* [Work instructions] Restate word for word the line with "destruct (formatted_blocks pairs) as [|blk blks];" and the rest of the listing after it, ending at the final line, and include nothing else.

* [Entries supplied]
.....

Lemma split_at_first_other (P : char -> bool) (u v r r' : str) (x y : char) :
  Forall (fun c => P c = true) u -> Forall (fun c => P c = true) v ->
  P x = false -> P y = false ->
  u ++ x :: r = v ++ y :: r' -> u = v /\ x = y /\ r = r'.
Proof.
  intros Hu. revert v. induction Hu as [|c u Hc Hu IH]; intros v Hv Hx Hy H.
  - destruct Hv as [|d v Hd Hv]; cbn in H.
    + injection H as -> ->. now repeat split.
    + injection H as -> _. congruence.
  - destruct Hv as [|d v Hd Hv]; cbn in H.
    + injection H as -> _. congruence.
    + injection H as -> H. destruct (IH v Hv Hx Hy H) as [-> [-> ->]].
      now repeat split.
Qed.

Lemma chunk_id_inj (s1 s2 : str) (i j : nat) :
  s1 ++ lit "_chunk_" ++ str_of_nat i = s2 ++ lit "_chunk_" ++ str_of_nat j ->
  s1 = s2 /\ i = j.
Proof.
  intros H. apply (f_equal (@rev char)) in H.
  change (lit "_chunk_") with (lit "_chunk" ++ [95%N]) in H.
  rewrite !rev_app_distr in H. cbn [rev app] in H.
  rewrite <- !app_assoc in H. cbn [app] in H.
  destruct (split_at_first_other is_digit _ _ _ _ 95%N 95%N
              (Forall_rev (str_of_nat_digits i))
              (Forall_rev (str_of_nat_digits j))
              eq_refl eq_refl H) as [Hd [_ Hs]].
  split.
  - apply (f_equal (@rev char)) in Hs.
    rewrite !rev_app_distr, !rev_involutive in Hs.
    now apply app_inv_tail in Hs.
  - apply str_of_nat_inj. apply (f_equal (@rev char)) in Hd.
    now rewrite !rev_involutive in Hd.
Qed.

Lemma label_chunks_ids (source_name : str) (docs : list str) :
  forall i : nat,
    map chunk_id (label_chunks source_name i docs)
    = map (fun k => source_name ++ lit "_chunk_" ++ str_of_nat k)
          (seq i (List.length docs)).
Proof.
  induction docs as [|d docs IH]; intros i; [reflexivity|].
  cbn [label_chunks map List.length seq]. now rewrite IH.
Qed.

Lemma create_bilingual_chunks_ids
    (create_documents : list str -> list str) (pairs : list Pair) (source_name : str) :
  exists n,
    map chunk_id (create_bilingual_chunks create_documents pairs source_name)
    = map (fun k => source_name ++ lit "_chunk_" ++ str_of_nat k) (seq 1 n).
Proof.
  unfold create_bilingual_chunks. destruct (formatted_blocks pairs) as [|blk blks].
  - now exists 0.
  - eexists. apply label_chunks_ids.
Qed.

(** X11. The chunks of one call of [create_bilingual_chunks] have pairwise
    different identifiers. *)
Theorem chunk_ids_distinct
    (create_documents : list str -> list str) (pairs : list Pair) (source_name : str) :
  NoDup (map chunk_id (create_bilingual_chunks create_documents pairs source_name)).
Proof.
  destruct (create_bilingual_chunks_ids create_documents pairs source_name) as [n ->].
  apply Finite.Injective_map_NoDup; [|apply seq_NoDup].
  intros i j H. now apply chunk_id_inj in H.
Qed.

Lemma label_chunks_In_make (source_name : str) (docs : list str) :
  forall (i : nat) (c : Chunk),
    In c (label_chunks source_name i docs) ->
    exists d k, In d docs /\ c = make_chunk source_name k d.
Proof.
  induction docs as [|d docs IH]; intros i c H; [contradiction|].
  destruct H as [<- | H].
  - exists d, i. split; [now left | reflexivity].
  - destruct (IH (S i) c H) as [d' [k [Hd Hc]]]. exists d', k. split; [now right | exact Hc].
Qed.

Lemma create_bilingual_chunks_In
    (create_documents : list str -> list str) (pairs : list Pair)
    (source_name : str) (c : Chunk) :
  In c (create_bilingual_chunks create_documents pairs source_name) ->
  exists d k, In d (create_documents (formatted_blocks pairs)) /\
              c = make_chunk source_name k d.
Proof.
  unfold create_bilingual_chunks.
  destruct (formatted_blocks pairs) as [|blk blks]; [contradiction|].
  apply label_chunks_In_make.
Qed.

Lemma lstrip_length (s : str) : List.length (lstrip s) <= List.length s.
Proof.
  induction s as [|c s IH]; [reflexivity|]. simpl.
  destruct (is_space c); simpl; lia.
Qed.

.....

* [Output]
  destruct (formatted_blocks pairs) as [|blk blks]; [contradiction|].
  apply label_chunks_In_make.
Qed.

Lemma lstrip_length (s : str) : List.length (lstrip s) <= List.length s.
Proof.
  induction s as [|c s IH]; [reflexivity|]. simpl.
  destruct (is_space c); simpl; lia.
Qed.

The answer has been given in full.